### TASK TO COMPLETE
Would you please copy the part of the material below that opens with the line containing "assert (length bs" and closes with the line containing "rewrite (krun _ _ _ _ _ (in_memory_run _ s1"? Copy it exactly, and only it.

### GIVEN INFORMATION

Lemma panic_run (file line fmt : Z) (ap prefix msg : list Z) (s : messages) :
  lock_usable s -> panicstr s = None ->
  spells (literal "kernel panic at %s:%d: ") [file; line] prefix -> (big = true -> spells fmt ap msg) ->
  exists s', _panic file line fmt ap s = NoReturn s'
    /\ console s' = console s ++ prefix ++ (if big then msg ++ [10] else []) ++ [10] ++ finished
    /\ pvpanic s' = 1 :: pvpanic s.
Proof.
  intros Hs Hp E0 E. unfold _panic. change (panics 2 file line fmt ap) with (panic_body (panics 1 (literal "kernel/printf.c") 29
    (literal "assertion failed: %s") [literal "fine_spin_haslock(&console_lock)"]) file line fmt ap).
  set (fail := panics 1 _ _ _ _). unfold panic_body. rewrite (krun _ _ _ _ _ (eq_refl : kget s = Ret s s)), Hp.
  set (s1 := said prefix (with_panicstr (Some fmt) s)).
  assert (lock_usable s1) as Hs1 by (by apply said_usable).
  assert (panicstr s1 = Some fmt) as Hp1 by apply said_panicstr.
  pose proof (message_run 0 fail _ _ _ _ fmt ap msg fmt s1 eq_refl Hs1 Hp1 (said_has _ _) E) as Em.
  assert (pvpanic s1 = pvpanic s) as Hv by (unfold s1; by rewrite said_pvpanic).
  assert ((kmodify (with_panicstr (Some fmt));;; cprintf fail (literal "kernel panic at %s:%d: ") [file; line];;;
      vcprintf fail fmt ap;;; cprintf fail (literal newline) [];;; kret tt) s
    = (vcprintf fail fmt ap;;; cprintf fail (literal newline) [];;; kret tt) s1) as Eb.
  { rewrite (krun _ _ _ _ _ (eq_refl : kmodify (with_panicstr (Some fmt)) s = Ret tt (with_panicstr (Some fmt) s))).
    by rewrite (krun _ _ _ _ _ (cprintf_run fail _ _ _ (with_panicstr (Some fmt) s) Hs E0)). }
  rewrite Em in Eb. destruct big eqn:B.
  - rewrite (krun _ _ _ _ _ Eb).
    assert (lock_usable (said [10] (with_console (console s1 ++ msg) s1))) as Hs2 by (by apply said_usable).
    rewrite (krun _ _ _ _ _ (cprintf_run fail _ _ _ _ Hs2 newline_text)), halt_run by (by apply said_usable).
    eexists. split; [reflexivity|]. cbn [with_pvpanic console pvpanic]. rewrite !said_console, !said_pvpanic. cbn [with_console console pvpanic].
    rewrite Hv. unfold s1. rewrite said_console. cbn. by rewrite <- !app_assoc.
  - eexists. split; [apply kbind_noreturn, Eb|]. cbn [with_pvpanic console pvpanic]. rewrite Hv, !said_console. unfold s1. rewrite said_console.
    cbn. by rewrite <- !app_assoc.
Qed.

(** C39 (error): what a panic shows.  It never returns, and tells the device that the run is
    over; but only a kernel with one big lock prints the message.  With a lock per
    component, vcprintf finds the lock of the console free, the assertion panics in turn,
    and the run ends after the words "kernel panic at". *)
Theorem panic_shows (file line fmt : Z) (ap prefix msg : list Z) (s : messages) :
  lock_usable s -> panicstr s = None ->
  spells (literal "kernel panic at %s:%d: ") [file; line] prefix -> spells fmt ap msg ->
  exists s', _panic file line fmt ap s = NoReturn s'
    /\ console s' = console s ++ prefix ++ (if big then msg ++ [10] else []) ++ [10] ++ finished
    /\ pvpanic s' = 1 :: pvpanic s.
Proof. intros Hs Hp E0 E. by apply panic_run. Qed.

...

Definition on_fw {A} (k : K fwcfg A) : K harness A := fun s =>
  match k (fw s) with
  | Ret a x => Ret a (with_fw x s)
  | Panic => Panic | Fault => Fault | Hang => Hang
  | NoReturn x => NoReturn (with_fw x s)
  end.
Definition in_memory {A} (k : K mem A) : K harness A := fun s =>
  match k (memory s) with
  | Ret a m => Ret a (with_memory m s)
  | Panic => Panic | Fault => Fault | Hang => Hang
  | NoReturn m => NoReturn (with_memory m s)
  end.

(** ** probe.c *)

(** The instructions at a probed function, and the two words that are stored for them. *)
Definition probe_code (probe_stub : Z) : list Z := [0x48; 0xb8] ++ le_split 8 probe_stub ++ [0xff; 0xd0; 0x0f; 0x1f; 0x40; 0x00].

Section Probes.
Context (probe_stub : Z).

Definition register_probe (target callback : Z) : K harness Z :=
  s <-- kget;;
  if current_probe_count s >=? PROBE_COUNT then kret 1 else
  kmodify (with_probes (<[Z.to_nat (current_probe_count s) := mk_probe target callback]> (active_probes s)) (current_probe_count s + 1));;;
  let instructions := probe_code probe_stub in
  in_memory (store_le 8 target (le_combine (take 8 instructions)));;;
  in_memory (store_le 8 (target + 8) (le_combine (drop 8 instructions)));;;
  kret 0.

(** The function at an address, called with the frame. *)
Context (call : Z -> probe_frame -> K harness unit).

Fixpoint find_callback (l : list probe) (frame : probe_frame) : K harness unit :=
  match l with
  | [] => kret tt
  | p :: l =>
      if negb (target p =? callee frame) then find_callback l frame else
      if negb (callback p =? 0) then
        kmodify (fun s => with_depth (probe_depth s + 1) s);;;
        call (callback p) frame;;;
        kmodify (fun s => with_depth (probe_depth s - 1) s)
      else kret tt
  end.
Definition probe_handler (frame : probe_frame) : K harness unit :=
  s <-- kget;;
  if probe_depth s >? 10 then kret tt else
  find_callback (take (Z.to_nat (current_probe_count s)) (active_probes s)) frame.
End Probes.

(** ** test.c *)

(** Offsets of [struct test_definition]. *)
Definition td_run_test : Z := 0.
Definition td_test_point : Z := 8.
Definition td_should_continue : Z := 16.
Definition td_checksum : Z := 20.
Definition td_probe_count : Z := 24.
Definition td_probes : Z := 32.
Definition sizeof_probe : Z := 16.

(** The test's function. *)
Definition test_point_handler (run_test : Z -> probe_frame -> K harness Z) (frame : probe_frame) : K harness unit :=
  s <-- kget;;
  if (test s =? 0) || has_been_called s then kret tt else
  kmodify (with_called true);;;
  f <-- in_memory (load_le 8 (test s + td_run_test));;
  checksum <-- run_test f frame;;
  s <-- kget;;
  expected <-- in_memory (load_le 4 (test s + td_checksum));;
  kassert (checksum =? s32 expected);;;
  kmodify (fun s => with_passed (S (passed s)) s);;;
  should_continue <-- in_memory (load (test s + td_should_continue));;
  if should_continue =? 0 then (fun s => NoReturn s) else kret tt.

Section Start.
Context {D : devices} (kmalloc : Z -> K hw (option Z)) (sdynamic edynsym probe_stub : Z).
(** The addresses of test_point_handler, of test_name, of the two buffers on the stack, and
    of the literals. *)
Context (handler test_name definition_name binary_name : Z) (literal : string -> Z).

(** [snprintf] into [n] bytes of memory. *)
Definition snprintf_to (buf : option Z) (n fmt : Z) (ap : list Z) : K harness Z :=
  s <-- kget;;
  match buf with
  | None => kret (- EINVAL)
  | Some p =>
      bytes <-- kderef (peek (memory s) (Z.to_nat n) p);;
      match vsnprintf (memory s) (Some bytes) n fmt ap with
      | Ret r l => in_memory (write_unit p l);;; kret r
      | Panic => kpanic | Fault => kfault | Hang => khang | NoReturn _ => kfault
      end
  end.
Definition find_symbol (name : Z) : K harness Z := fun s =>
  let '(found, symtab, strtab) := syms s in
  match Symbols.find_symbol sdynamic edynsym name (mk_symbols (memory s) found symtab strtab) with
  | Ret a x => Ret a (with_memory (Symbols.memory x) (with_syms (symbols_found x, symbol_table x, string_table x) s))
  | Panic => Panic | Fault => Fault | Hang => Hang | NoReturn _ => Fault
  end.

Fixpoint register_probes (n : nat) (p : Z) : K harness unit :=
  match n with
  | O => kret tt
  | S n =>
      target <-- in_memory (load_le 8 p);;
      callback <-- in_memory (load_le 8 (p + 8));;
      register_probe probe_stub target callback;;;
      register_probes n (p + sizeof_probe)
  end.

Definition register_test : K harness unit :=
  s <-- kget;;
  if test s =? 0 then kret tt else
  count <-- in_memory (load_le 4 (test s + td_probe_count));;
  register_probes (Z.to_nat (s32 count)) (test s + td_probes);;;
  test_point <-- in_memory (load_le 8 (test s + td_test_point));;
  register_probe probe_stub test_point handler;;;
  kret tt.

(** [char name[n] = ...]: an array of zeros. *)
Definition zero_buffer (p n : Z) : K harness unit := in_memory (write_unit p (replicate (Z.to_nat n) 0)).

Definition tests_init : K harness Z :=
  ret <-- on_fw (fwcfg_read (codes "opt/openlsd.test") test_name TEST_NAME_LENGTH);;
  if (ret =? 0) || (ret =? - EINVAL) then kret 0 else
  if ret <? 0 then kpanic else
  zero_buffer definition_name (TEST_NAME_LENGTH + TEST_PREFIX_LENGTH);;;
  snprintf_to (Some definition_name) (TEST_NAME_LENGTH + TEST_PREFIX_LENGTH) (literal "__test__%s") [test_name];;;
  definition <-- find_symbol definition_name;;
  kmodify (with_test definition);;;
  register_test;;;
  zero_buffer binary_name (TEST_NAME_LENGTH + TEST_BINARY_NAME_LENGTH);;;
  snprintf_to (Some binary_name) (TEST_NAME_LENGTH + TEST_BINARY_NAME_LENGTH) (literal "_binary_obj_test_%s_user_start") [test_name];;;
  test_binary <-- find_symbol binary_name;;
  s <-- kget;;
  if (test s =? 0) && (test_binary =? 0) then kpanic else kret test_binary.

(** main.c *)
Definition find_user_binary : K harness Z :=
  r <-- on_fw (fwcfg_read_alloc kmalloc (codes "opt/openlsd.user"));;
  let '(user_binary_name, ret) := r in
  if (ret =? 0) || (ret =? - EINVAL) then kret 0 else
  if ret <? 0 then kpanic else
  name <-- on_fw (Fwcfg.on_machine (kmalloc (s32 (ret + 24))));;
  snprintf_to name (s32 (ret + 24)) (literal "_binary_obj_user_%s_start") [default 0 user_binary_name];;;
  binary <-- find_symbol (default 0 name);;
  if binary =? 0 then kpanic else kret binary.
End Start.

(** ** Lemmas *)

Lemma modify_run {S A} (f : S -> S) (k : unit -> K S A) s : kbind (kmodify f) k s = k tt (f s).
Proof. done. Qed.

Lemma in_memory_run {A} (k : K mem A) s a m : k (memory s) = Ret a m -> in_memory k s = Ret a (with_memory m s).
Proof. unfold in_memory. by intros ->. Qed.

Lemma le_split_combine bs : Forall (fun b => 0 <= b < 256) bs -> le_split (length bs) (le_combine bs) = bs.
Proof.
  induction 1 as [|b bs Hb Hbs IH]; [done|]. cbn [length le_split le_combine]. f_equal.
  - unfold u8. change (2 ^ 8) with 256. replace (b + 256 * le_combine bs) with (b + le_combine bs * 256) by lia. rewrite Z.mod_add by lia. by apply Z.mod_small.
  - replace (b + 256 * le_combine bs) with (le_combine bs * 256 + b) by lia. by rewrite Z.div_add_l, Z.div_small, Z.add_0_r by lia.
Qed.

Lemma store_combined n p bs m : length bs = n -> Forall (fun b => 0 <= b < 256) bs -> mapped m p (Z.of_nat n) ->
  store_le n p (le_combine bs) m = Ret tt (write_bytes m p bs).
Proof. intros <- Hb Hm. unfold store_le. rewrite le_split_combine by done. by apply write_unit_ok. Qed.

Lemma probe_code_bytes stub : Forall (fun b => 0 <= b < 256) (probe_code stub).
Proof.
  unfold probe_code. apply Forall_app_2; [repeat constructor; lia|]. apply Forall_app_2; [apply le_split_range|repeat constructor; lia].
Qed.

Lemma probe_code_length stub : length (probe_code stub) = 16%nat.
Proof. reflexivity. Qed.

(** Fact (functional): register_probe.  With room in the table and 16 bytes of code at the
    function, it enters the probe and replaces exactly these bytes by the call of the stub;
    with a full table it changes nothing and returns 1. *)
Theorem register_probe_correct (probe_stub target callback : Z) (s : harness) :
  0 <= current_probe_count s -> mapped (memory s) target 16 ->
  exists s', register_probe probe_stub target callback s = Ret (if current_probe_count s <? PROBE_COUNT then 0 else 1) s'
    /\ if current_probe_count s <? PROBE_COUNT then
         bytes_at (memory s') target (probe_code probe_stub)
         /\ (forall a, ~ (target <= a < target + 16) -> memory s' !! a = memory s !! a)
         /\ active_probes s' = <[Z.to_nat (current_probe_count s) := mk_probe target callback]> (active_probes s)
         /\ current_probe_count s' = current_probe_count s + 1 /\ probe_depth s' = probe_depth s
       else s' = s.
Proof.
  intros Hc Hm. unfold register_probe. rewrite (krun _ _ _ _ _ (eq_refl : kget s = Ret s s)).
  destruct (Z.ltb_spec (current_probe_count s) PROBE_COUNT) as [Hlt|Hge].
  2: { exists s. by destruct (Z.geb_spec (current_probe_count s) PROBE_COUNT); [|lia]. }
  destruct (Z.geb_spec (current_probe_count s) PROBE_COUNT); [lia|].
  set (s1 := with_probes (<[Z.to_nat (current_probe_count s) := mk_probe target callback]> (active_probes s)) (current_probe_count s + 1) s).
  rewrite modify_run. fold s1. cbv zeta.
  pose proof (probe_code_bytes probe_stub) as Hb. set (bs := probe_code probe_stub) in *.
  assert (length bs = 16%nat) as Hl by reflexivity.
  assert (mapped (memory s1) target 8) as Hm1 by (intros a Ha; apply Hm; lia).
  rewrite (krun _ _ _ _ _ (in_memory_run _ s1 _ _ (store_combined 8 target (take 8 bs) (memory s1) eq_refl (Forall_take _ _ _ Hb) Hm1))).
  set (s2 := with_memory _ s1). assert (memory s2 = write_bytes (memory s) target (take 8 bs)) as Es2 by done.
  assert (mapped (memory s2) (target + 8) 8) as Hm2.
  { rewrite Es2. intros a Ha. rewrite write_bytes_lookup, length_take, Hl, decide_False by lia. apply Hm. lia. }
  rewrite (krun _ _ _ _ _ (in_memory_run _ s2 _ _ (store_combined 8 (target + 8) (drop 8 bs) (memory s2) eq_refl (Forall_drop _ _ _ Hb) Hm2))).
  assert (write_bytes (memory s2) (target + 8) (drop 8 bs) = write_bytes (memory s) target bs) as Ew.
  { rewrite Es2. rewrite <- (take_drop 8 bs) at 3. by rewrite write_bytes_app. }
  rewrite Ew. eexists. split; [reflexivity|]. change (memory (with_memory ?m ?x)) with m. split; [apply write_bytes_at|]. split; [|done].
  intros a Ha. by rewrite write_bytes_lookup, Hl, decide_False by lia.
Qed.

### WRITTEN RESPONSE
  assert (length bs = 16%nat) as Hl by reflexivity.
  assert (mapped (memory s1) target 8) as Hm1 by (intros a Ha; apply Hm; lia).
  rewrite (krun _ _ _ _ _ (in_memory_run _ s1 _ _ (store_combined 8 target (take 8 bs) (memory s1) eq_refl (Forall_take _ _ _ Hb) Hm1))).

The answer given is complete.